À l’annonce de la disparition d’Hank Skinner, ECPM se joint à la peine de ses proches et notamment de sa compagne Sandrine Ageorges-Skinner, membre du conseil d’administration d’ECPM de 2009 à 2022.
Portrait de Hank Skinner au parloir

Enfermé dans le couloir de la mort au Texas, Hank aura vécu presque 28 ans à l’isolement, ne pouvant sortir de sa cellule plus d’une heure par jour. Des années de combat qu’il aura mené avec ferveur, soutenu depuis l’extérieur par son épouse et ses avocat·es, pour blanchir son nom. Accusé d’un triple homicide, il aura clamé son innocence jusqu’au dernier jour. Alors qu’il faisait face à une date d’exécution pour la quatrième fois, Hank s’est finalement éteint le 16 février 2023 après des complications d’une tumeur au cerveau.

ECPM soutenait Hank depuis la France depuis 2009, en organisant des levées de fonds et en mobilisant la presse pour alerter sur l’injustice dont Hank était victime.

Nous pensons à cet instant, au 24 mars 2010, il y a 13 ans, où Hank Skinner, dans la tristement célèbre prison de Huntsville au Texas, devait être exécuté. Toujours nous nous rappellerons ce soir où tous réuni·es sur la place de la Concorde à Paris, devant l’ambassade des États-Unis à quelques heures de l’exécution programmée de Hank Skinner nous continuions d’y croire malgré les minutes qui s’égrenaient. Sandrine Ageorges-Skinner, son épouse et membre de notre conseil d’administration était en direct du Texas avec notre directeur, Raphaël Chenuil-Hazan. Elle était encore et toujours confiante. L’actrice Lou Doillon venait nous apporter son soutien, les militants, sympathisants et autres partenaires d’ECPM étaient tous présents, criant leur indignation. Hank a survécu à 23 minutes de l’exécution.

Plus récemment, Hank Skinner était intervenu au 8e Congrès mondial contre la peine de mort en novembre dernier par le biais d’une lettre lue par Sandrine Ageorges-Skinner.

Hank était passionné de droit : nos pensées se dirigent également vers ceux qu’il a accompagné et aidé à sortir des couloirs de la mort, et à ceux, exécutés par l’État du Texas.  Sa force, l’amitié et l’amour dont il faisait preuve continueront de nous inspirer dans notre combat vers l’abolition universelle de la peine de mort.

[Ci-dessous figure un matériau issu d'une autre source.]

Lemma do_envelope_witness :
  do (Ext := answering 200 {[ "LoginResponse" := Some ∅ ]}) (fst mock_client)
     "GetHomeAddress" None (snd mock_client)
  = Return (None, Some (Errorf "no response from modem"))
      (signed_and_sent
         (outgoing (fst mock_client) "GetHomeAddress" "{}" (snd mock_client))
         (snd mock_client)) /\
  do (Ext := answering 200 {[ "LoginResponse" := Some ∅ ]}) (fst mock_client)
     "Login" None (snd mock_client)
  = Return (Some ∅, None)
      (signed_and_sent
         (outgoing (fst mock_client) "Login" "{}" (snd mock_client))
         (snd mock_client)).
Proof.
  split.
  - refine (proj1 (proj2 (do_envelope
              (Ext := answering 200 {[ "LoginResponse" := Some ∅ ]})
              (fst mock_client) "GetHomeAddress" None (snd mock_client)
              "{}" "{}" eq_refl eq_refl eq_refl eq_refl)) _ eq_refl _).
    vm_compute. reflexivity.
  - refine (proj2 (proj2 (do_envelope
              (Ext := answering 200 {[ "LoginResponse" := Some ∅ ]})
              (fst mock_client) "Login" None (snd mock_client)
              "{}" "{}" eq_refl eq_refl eq_refl eq_refl)) _ _ eq_refl _).
    vm_compute. reflexivity.
Defined.

Lemma do_url_panic_witness :
  GetHNAPURL (Ext := unparsable) (fst mock_client)
  = Some (Errorf "invalid URL") /\
  do (Ext := unparsable) (fst mock_client) "GetHomeAddress" None
     (snd mock_client) = Panic (Errorf "invalid URL") /\
  Login (Ext := unparsable) (fst mock_client) (snd mock_client)
  = Panic (Errorf "invalid URL").
Proof.
  split; [reflexivity|].
  destruct (do_url_panic (Ext := unparsable) (fst mock_client)
              (Errorf "invalid URL") (snd mock_client) eq_refl)
    as (Hdo & HL); [intros data; now exists "{}"|].
  split; [now apply Hdo|exact HL].
Defined.

Lemma refusing_Login :
  Login (Ext := refusing) (fst mock_client) (snd mock_client)
  = Return (None, Some LoginFailed) after_first_login.
Proof. vm_compute. reflexivity. Defined.


Lemma result_shapes_witness :
  Login (Ext := refusing) (fst mock_client) (snd mock_client)
  = Return (None, Some LoginFailed) after_first_login /\
  ((@None (gmap string string) = None /\
    exists err, Some LoginFailed = Some err) \/
   (exists m, None = Some m /\ Some LoginFailed = None /\
              login_accepted (Some m))).
Proof.
  split; [exact refusing_Login|].
  exact (proj2 (result_shapes (Ext := refusing) (fst mock_client)
                  (snd mock_client)) _ _ _ refusing_Login).
Defined.
(** * Marketplace direct listings, primary sale and ERC20 batch minting

    A shallow embedding of three wrapper classes of the SDK:

    - [MarketplaceDirect]   (core/classes/marketplace-direct.ts)
    - [ContractPrimarySale] (core/classes/contract-sales.ts)
    - [Erc20BatchMintable]  (core/classes/erc-20-batch-mintable.ts)

    Every method is an [async] function that talks to collaborators (the
    contract wrapper, the chain, helpers of [common/]).  A method is
    modelled as a computation that reads and may write the fields of its
    own object, emits one event per call it makes to a collaborator, and
    ends with a value or with a thrown error.  What the collaborators
    answer is given by a [World]. *)

From Stdlib Require Import ZArith List String Ascii Bool Lia DecimalString.
Import ListNotations.
Local Open Scope string_scope.
Local Open Scope Z_scope.

Set Implicit Arguments.

(** ** Errors and results *)

(** The errors the code constructs itself, and the ones that reach it from
    a library or a collaborator. *)
Inductive JsError : Type :=
| ListingNotFoundError (marketplace listingId : string)
| WrongListingTypeError (marketplace listingId actual expected : string)
| Error (message : string)
| InvariantError (message : string)      (* tiny-invariant *)
| TypeError (message : string)           (* property read on undefined *)
| BigNumberError (reason : string)       (* ethers' BigNumber.from *)
| ExternalError (origin : string).       (* thrown by a collaborator *)

Inductive Res (A : Type) : Type :=
| Ok (a : A)
| Throw (e : JsError).
Arguments Ok {A} a.
Arguments Throw {A} e.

La lettre de Raphaël Chenuil-Hazan, directeur d’ECPM

Le 17 avril 2022, Raphaël Chenuil-Hazan, directeur d’ECPM a rendu visite à Hank Skinner. De retour du parloir, il avait couché ce moment sur le papier, qu’il partage aujourd’hui.

Houston, Texas

Le 17 avril 2022

À Sandrine Ageorges-Skinner,

Hier soir je suis allé visiter Hank Skinner dans le couloir de la mort dans la prison de Livingston au Nord de Houston près du très jolie lac Livingston. Ce lac est un étrange havre de paix et de quiétude à quelques miles de l’épicentre d’un des plus horribles visages de l’Amérique, celui du système de mise à mort officiel.  Hank a passé 27 ans dans les couloirs de la mort, il a fêté lundi dernier ses 60 ans. Il n’avait pas eu de visites depuis 2019 jusqu’à ces dernières semaines où il a vu d’affilé sa femme Sandrine, son avocat Rob et une journaliste américaine. Voilà que je me rajoute à cette liste de visiteurs de dernière minute. Ces visiteurs qui viennent de loin, de l’autre côté de l’atlantique pour tenter de garder un lien avec l’humanité.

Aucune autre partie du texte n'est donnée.